Like most runners I am obsessed with my trainers. I’m insanely lucky that I to get to try out loads of different shoes and I think that having the right shoes for the job is really important, whether it’s a pair of lighter shoes when you want to move quickly, something with some cushioning when you’re going far or a shoe that will protect your feet on the trails. But what’s even more important is that your shoes fit properly. Not only is a well fitting pair of trainers more comfortable to wear, they can also help prevent injuries spoiling all your fun.

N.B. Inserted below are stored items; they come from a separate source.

(* ===== verification/Cloud.v ===== *)
(** * The cloud provider and how its parts are put together

    [cherry/cloud.go]: the controllers are built from the configuration when
    the cloud is initialised. [klog.Fatalf] ends the process: here an error
    with its message. *)

From Stdlib Require Import Ascii.
From S2P Require Import Prelude Constants GoStrings GoNet GoSort GoSlices Api World Instances Reservations LoadBalancer Bgp MetalLBTypes MetalLBPeers MetalLB LoadBalancers ControlPlane Config.

(** ** Definitions *)

Record cloud (W : Type) := {
  cloud_config : Config;
  cloud_instances : option Z; (* [instances]: its project *)
  cloud_loadBalancer : option (loadBalancers W);
  cloud_epm : option controlPlaneEndpointManager;
  cloud_bgp : option bgp
}.
Arguments cloud_config {W} _.
Arguments cloud_instances {W} _.
Arguments cloud_loadBalancer {W} _.
Arguments cloud_epm {W} _.
Arguments cloud_bgp {W} _.

Section cloud.
Context {W : Type} `{UrlParser, RestClient, Parsers, CrdRuntime, PdqSort, GoRange, ExpSlices}
  {CC : CherryClient W} {KC : KubeClient W}
  `{CrdClient W metalapi.BGPPeer, CrdClient W metalapi.IPAddressPool,
    CrdClient W metalapi.BGPAdvertisement}.

Definition newCloud (cherryConfig : Config) : cloud W := {|
  cloud_config := cherryConfig; cloud_instances := None; cloud_loadBalancer := None;
  cloud_epm := None; cloud_bgp := None
|}.

Definition newInstances (projectID : Z) : Z := projectID.

Definition Initialize (c : cloud W) (restCfg : restConfig) : M W (cloud W) :=
  let cfg := cloud_config c in
  let projectID := ProjectID cfg in
  epm ← wrap_err (Errorv "could not initialize ControlPlaneEndpointManager: %v" [])
          (lift_res (newControlPlaneEndpointManager restCfg (FIPTag cfg) projectID
                       (APIServerPort cfg) (FIPHealthCheckUseHostIP cfg)).1);
  b ← wrap_err (Errorv "could not initialize BGP: %v" []) (newBGP projectID);
  lb ← wrap_err (Errorv "could not initialize LoadBalancers: %v" [])
         (newLoadBalancers projectID (Config.Region cfg) (LoadBalancerSetting cfg)
            (AnnotationLocalASN cfg) (AnnotationPeerASN cfg) (AnnotationPeerIP cfg)
            (AnnotationSrcIP cfg) (AnnotationFIPRegion cfg) (AnnotationMultiHop cfg)
            (BGPNodeSelector cfg) (ensureNodeBGPEnabled b));
  mret {| cloud_config := cfg; cloud_instances := Some (newInstances projectID);
          cloud_loadBalancer := lb; cloud_epm := epm; cloud_bgp := Some b |}.

(** The controllers, and whether they are supported. A nil pointer in an
    interface is still [None]. *)
Definition LoadBalancer (c : cloud W) : option (loadBalancers W) * bool :=
  (cloud_loadBalancer c, bool_decide (is_Some (cloud_loadBalancer c))).
Definition Instances (c : cloud W) : option Empty_set * bool := (None, false).
Definition InstancesV2 (c : cloud W) : option Z * bool := (cloud_instances c, true).
Definition Zones (c : cloud W) : option Empty_set * bool := (None, false).
Definition Clusters (c : cloud W) : option Empty_set * bool := (None, false).
Definition Routes (c : cloud W) : option Empty_set * bool := (None, false).
Definition HasClusterID (c : cloud W) : bool := true.

(** What the provider registers at start, given [cherrygo.NewClient]. *)
Definition provider_factory (NewClient : string → res unit) (Getenv : string → string)
    (config : res Config) : res (cloud W) :=
  cherryConfig ← res_wrap (Errorw "provider config error: %w" []) (getConfig Getenv config);
  _ ← res_wrap (Errorv "unable to initialize cherrygo client: %v" []) (NewClient (AuthToken cherryConfig));
  Ok (newCloud cherryConfig).
Definition cloud_ProviderName (c : cloud W) : string := ProviderName.

(** [main.go], from the result of [cloudprovider.InitCloudProvider]. *)
Definition cloudInitializer (init : res (option (cloud W))) (AllowUntaggedCloud : bool) : res (cloud W) :=
  c ← res_wrap (Errorv "Cloud provider could not be initialized: %v" []) init;
  match c with
  | None => Err (Errorf "Cloud provider is nil" [])
  | Some c =>
      if negb (HasClusterID c) && negb AllowUntaggedCloud
      then Err (Errorf ("no ClusterID found.  A ClusterID is required for the cloud provider to function " +:+
                        "properly.  This check can be bypassed by setting the allow-untagged-cloud option") [])
      else Ok c
  end.

End cloud.

(** How the process ends. [klog.Fatalf] exits with 255. *)
Inductive exit := Returned | Exited (code : Z) | Panicked.

(** [main.go], [main]. The options, their constructor, the table of the
    controllers of the library and the command it builds are parameters: the
    command is given the options with the name of the provider, and the
    controllers without those that are not wanted. Seeding, flags and logs
    are left out. *)
Section main.
Context {Options Constructor : Type}
  (NewCloudControllerManagerOptions : option Options * option error)
  (set_ProviderName : string → Options → Options)
  (DefaultInitFuncConstructors : gmap string Constructor)
  (Execute : Options → gmap string Constructor → res unit).

Definition main : exit :=
  let '(opts, err) := NewCloudControllerManagerOptions in
  match opts with
  | None => Panicked
  | Some opts =>
      let opts := set_ProviderName ProviderName opts in
      match err with
      | Some _ => Exited 255
      | None =>
          let controllerInitializers := delete "route" DefaultInitFuncConstructors in
          match Execute opts controllerInitializers with
          | Ok _ => Returned
          | Err _ => Exited 1
          | Panic => Panicked
          end
      end
  end.

(** Options that could not be made are a nil pointer that [main] writes to
    before it looks at the error, which nobody gets to see. *)
Lemma main_nil_options err : NewCloudControllerManagerOptions = (None, err) → main = Panicked.
Proof. unfold main. by intros ->. Qed.
(** The command runs for this provider and never with the controller of
    routes; its error, and nothing else, is the exit code 1. *)
Lemma main_runs opts : NewCloudControllerManagerOptions = (Some opts, None) →
  ∃ cs, cs !! "route" = None ∧ (∀ k, k ≠ "route" → cs !! k = DefaultInitFuncConstructors !! k) ∧
    (main = Returned ↔ Execute (set_ProviderName ProviderName opts) cs = Ok ()) ∧
    (main = Exited 1 ↔ ∃ e, Execute (set_ProviderName ProviderName opts) cs = Err e).
Proof.
  unfold main. intros ->. exists (delete "route" DefaultInitFuncConstructors).
  split; [apply lookup_delete_eq|]. split; [by intros k Hk; apply lookup_delete_ne|].
  destruct (Execute _ _) as [[]|e|]; naive_solver.
Qed.
End main.

(** ** Lemmas *)

Section properties.
Context {W : Type} `{UrlParser, RestClient, Parsers, CrdRuntime, PdqSort, GoRange, ExpSlices}
  {CC : CherryClient W} {KC : KubeClient W}
  `{CrdClient W metalapi.BGPPeer, CrdClient W metalapi.IPAddressPool,
    CrdClient W metalapi.BGPAdvertisement}.

Lemma newLoadBalancers_Ok projectID region config a1 a2 a3 a4 a5 a6 nodeSel enabler w lb w' :
  newLoadBalancers projectID region config a1 a2 a3 a4 a5 a6 nodeSel enabler w = (Ok lb, w') →
  match lb with
  | None => config = ""
  | Some l =>
      config ≠ "" ∧ project l = projectID ∧ LoadBalancers.region l = region ∧
      fipRegionAnnotation l = a5 ∧
      bgpEnabler l = enabler ∧
      nodeSelector l = (if decide (nodeSel ≠ "") then
                          match labels_Parse nodeSel with Ok s => Some s | _ => None end
                        else Some labels_Everything) ∧
      ∃ u, url_Parse config = Ok u ∧ newImplementor u nodeSel = Ok (implementor l)
  end.
Proof.
  unfold newLoadBalancers. destruct (decide (config = "")) as [->|Hne]; [by intros [= <- <-]|].
  intros Hrun. inv_ok. destruct a as [uid|]; [|done]. inv_ok.
  rename a into u. unfold lift_res in *. simplify_eq. split_and!; try done. by exists u.
Qed.

(** A filter over nodes panics only on a nil selector. *)
Lemma filterNodes_Some nodes sel : ∃ l, filterNodes nodes (Some sel) = Ok l.
Proof.
  induction nodes as [|n nodes [l IH]]; [by eexists|]. simpl. rewrite IH. by eexists.
Qed.

Lemma Initialize_Ok c restCfg w c' w' :
  Initialize c restCfg w = (Ok c', w') →
  cloud_config c' = cloud_config c ∧ cloud_instances c' = Some (ProjectID (cloud_config c)) ∧
  (∃ b, cloud_bgp c' = Some b ∧ bgp_project b = ProjectID (cloud_config c)) ∧
  (cloud_loadBalancer c' = None ↔ LoadBalancerSetting (cloud_config c) = "") ∧
  ∀ l, cloud_loadBalancer c' = Some l →
    project l = ProjectID (cloud_config c) ∧
    nodeSelector l = (if decide (BGPNodeSelector (cloud_config c) ≠ "") then
                        match labels_Parse (BGPNodeSelector (cloud_config c)) with
                        | Ok s => Some s | _ => None end
                      else Some labels_Everything) ∧
    (∃ u, url_Parse (LoadBalancerSetting (cloud_config c)) = Ok u ∧
          newImplementor u (BGPNodeSelector (cloud_config c)) = Ok (implementor l)).
Proof.
  unfold Initialize. intros Hrun. inv_ok.
  match goal with Hb : newBGP _ _ = _ |- _ => rename Hb into Hbgp end.
  match goal with Hb : newLoadBalancers _ _ _ _ _ _ _ _ _ _ _ _ = _ |- _ =>
    apply newLoadBalancers_Ok in Hb; rename Hb into Hlb end.
  simpl. split_and!; try done.
  - eexists. split; [done|]. revert Hbgp. unfold newBGP, enableBGP. intros Hbgp. inv_ok.
    destruct (Project_Bgp_Enabled _); by inv_ok.
  - split; [by intros ->|]. match type of Hlb with context [match ?x with Some _ => _ | None => _ end] => destruct x end; [|done].
    by destruct Hlb as [? _].
  - intros l ->. destruct Hlb as (_ & ? & _ & _ & _ & ? & ?). done.
Qed.

(** ** Properties *)

(** A cloud that starts from an accepted configuration never loses its
    node selector: filtering the nodes of a service never panics. *)
Theorem started_selector (Getenv : string → string) raw cfg restCfg w c w' l nodes :
  getConfig Getenv raw = Ok cfg →
  Initialize (newCloud cfg) restCfg w = (Ok c, w') →
  LoadBalancer c = (Some l, true) →
  ∃ nodes', filterNodes nodes (nodeSelector l) = Ok nodes'.
Proof.
  intros Hcfg Hinit Hlb. apply Initialize_Ok in Hinit as (_ & _ & _ & _ & Hl).
  injection Hlb as Hlb _. destruct (Hl l Hlb) as (_ & -> & _). simpl.
  destruct (decide (BGPNodeSelector cfg ≠ "")); [|apply filterNodes_Some].
  assert (∃ sel, labels_Parse (BGPNodeSelector cfg) = Ok sel) as [sel ->]; [|apply filterNodes_Some].
  revert Hcfg. unfold getConfig. rewrite res_bind_Ok. intros (rawc & _ & Hrun).
  apply res_bind_Ok in Hrun as (id & _ & Hrun). repeat (destruct (decide _) in Hrun; [done|]).
  apply res_bind_Ok in Hrun as (port & _ & Hrun). apply res_bind_Ok in Hrun as (sel & Hsel & Hrun).
  apply res_bind_Ok in Hrun as (b & _ & [= <-]). simpl.
  destruct (labels_Parse _) as [s|e|]; try done. by exists s.
Qed.

(** C26: A load balancer setting with an unknown scheme is reported as no
    implementation when the cloud starts, yet load balancers are offered,
    and not one operation on a managed service succeeds: the first and the
    last panic at once. *)
Theorem unknown_scheme cfg restCfg u w c w' svc nodes w0 :
  LoadBalancerSetting cfg ≠ "" → url_Parse (LoadBalancerSetting cfg) = Ok u →
  URL_Scheme u ∉ ["kube-vip"; "metallb"; "empty"] →
  Initialize (newCloud cfg) restCfg w = (Ok c, w') →
  isServiceManaged (Some svc) = true →
  ∃ l, LoadBalancer c = (Some l, true) ∧
    GetLoadBalancer l svc w0 = (Panic, w0) ∧ EnsureLoadBalancerDeleted l svc w0 = (Panic, w0) ∧
    (∀ st w1, EnsureLoadBalancer l svc nodes w0 ≠ (Ok st, w1)) ∧
    (∀ w1, UpdateLoadBalancer l svc nodes w0 ≠ (Ok (), w1)).
Proof.
  intros Hne Hurl Hscheme Hinit Hm. apply Initialize_Ok in Hinit as (_ & _ & _ & Hnone & Hl).
  unfold LoadBalancer. destruct (cloud_loadBalancer c) as [l|]; [|destruct Hne; by apply Hnone].
  destruct (Hl l eq_refl) as (_ & _ & u' & Hu' & Himpl). simpl in Hu', Himpl.
  assert (u' = u) as -> by congruence. apply not_elem_of_cons in Hscheme as [Hs1 Hscheme].
  apply not_elem_of_cons in Hscheme as [Hs2 [Hs3 _]%not_elem_of_cons].
  assert (implementor l = None) as Hi.
  { revert Himpl. unfold newImplementor. rewrite !decide_False by done. by intros [= <-]. }
  exists l. split; [done|].
  unfold GetLoadBalancer, EnsureLoadBalancerDeleted, EnsureLoadBalancer, UpdateLoadBalancer, addService,
    the_implementor. rewrite Hm, Hi. simpl. split_and!; [done|done| |].
  - intros st w1 Hrun. inv_ok.
  - intros w1 Hrun. inv_ok.
Qed.
End properties.

(** ** Concrete runs *)

Local Existing Instance key_order.
Local Existing Instance pdqsort_by_insertion.
Local Existing Instance any_selector.
Local Existing Instance exp_slices.
(** A parser that only knows the scheme, and clients that are always built. *)
Local Instance scheme_only : UrlParser := λ s,
  match Cut "://" s with
  | Some (scheme, rest) =>
      Ok {| URL_Scheme := scheme; URL_Path := rest; URL_Query := ∅; URL_Hostname := "" |}
  | None => Err (EExt "parse")
  end.
Local Instance any_client : RestClient := λ _, None.
Local Instance crd_client : MetalLB.CrdRuntime := None.

Definition no_rest : restConfig := {| rest_Host := "kubernetes.default.svc"; rest_ServerName := "" |}.
Definition cloud_world : World :=
  set_cherry {| c_ips := []; c_next := 1; c_servers := ∅;
                c_project := {| Project_ID := 79813; Project_Name := "p"; Project_Bgp_Enabled := true;
                                Project_Bgp_LocalASN := 65000 |} |} empty_world.
Definition with_setting (setting : string) : Config := {|
  AuthToken := "secret"; ProjectID := 79813; BaseURL := None; LoadBalancerSetting := setting;
  Region := "LT"; AnnotationLocalASN := "a"; AnnotationPeerASN := "b"; AnnotationPeerIP := "c";
  AnnotationSrcIP := "d"; AnnotationFIPRegion := "e"; AnnotationMultiHop := "f"; FIPTag := "";
  APIServerPort := 0; BGPNodeSelector := ""; FIPHealthCheckUseHostIP := false |}.
Definition started (cfg : Config) : cloud World :=
  match (Initialize (newCloud cfg) no_rest cloud_world).1 with Ok c => c | _ => newCloud cfg end.

Lemma started_selector_witness :
  is_Some (cloud_loadBalancer (started demo_config)) ∧
  ∀ l, cloud_loadBalancer (started demo_config) = Some l →
  ∃ nodes', filterNodes [] (nodeSelector l) = Ok nodes'.
Proof.
  split; [by eexists|]. intros l Hl.
  refine (started_selector demo_env (Ok (demo_raw "")) demo_config no_rest cloud_world
    (started demo_config) cloud_world l [] _ _ _).
  - vm_refl.
  - reflexivity.
  - unfold LoadBalancer. rewrite Hl. reflexivity.
Defined.

Lemma unknown_scheme_witness :
  let svc := {| Service_Namespace := "default"; Service_Name := "web"; Service_Annotations := None;
                Service_LoadBalancerIP := ""; Service_Ports := [] |} in
  ∃ l, LoadBalancer (started (with_setting "cilium://")) = (Some l, true) ∧
    GetLoadBalancer l svc cloud_world = (Panic, cloud_world) ∧
    EnsureLoadBalancerDeleted l svc cloud_world = (Panic, cloud_world) ∧
    (∀ st w1, EnsureLoadBalancer l svc [] cloud_world ≠ (Ok st, w1)) ∧
    (∀ w1, UpdateLoadBalancer l svc [] cloud_world ≠ (Ok (), w1)).
Proof.
  cbv zeta.
  refine (unknown_scheme (with_setting "cilium://") no_rest _ cloud_world
    (started (with_setting "cilium://")) cloud_world _ [] cloud_world _ eq_refl _ _ _).
  - done.
  - by apply not_elem_of_cons; split; [|apply not_elem_of_cons; split;
      [|apply not_elem_of_cons; split; [|apply not_elem_of_nil]]].
  - reflexivity.
  - vm_refl.
Defined.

One thing that can really affect how your shoes fit is how you lace them up. I don’t know about you, but I feel a huge difference if my laces are too tight or too loose. In fact before most races I can be found obsessively fiddling with them making sure that everything is just right! Lacing my shoes a particular way has a big impact on how comfortable my shoes are, and I was intrigued to hear from Louise Damen, a former GB athlete and realbuzz running expert, just how lacing techniques and patters can help resolve shoe related problems. Check out her advice below, and let me know if any of the tips work for you!
This technique allows you to create more space at the front of your trainer known as the toe box. It will help you to avoid unsightly and painful black toenails as well as other toe issues.
Shoes too tight
A good way to combat this problem is by using parallel lacing to loosen up the pressure. It will allow the top of the foot to have more room while still ensuring there is enough support.
You can minimise pressure on the top of your foot by feeding laces vertically through selected eyelets. Everyone’s feet are different though, so experiment which ones work best for you.
If you’ve got a wide forefoot there are ways you can open up the shoe. This can be done by using vertical lacing further down to give that part of your foot plenty of room while you run.
For narrow feet the best lacing technique is the criss-cross. This pattern is the best and most effective way to tighten the shoe for this type of foot.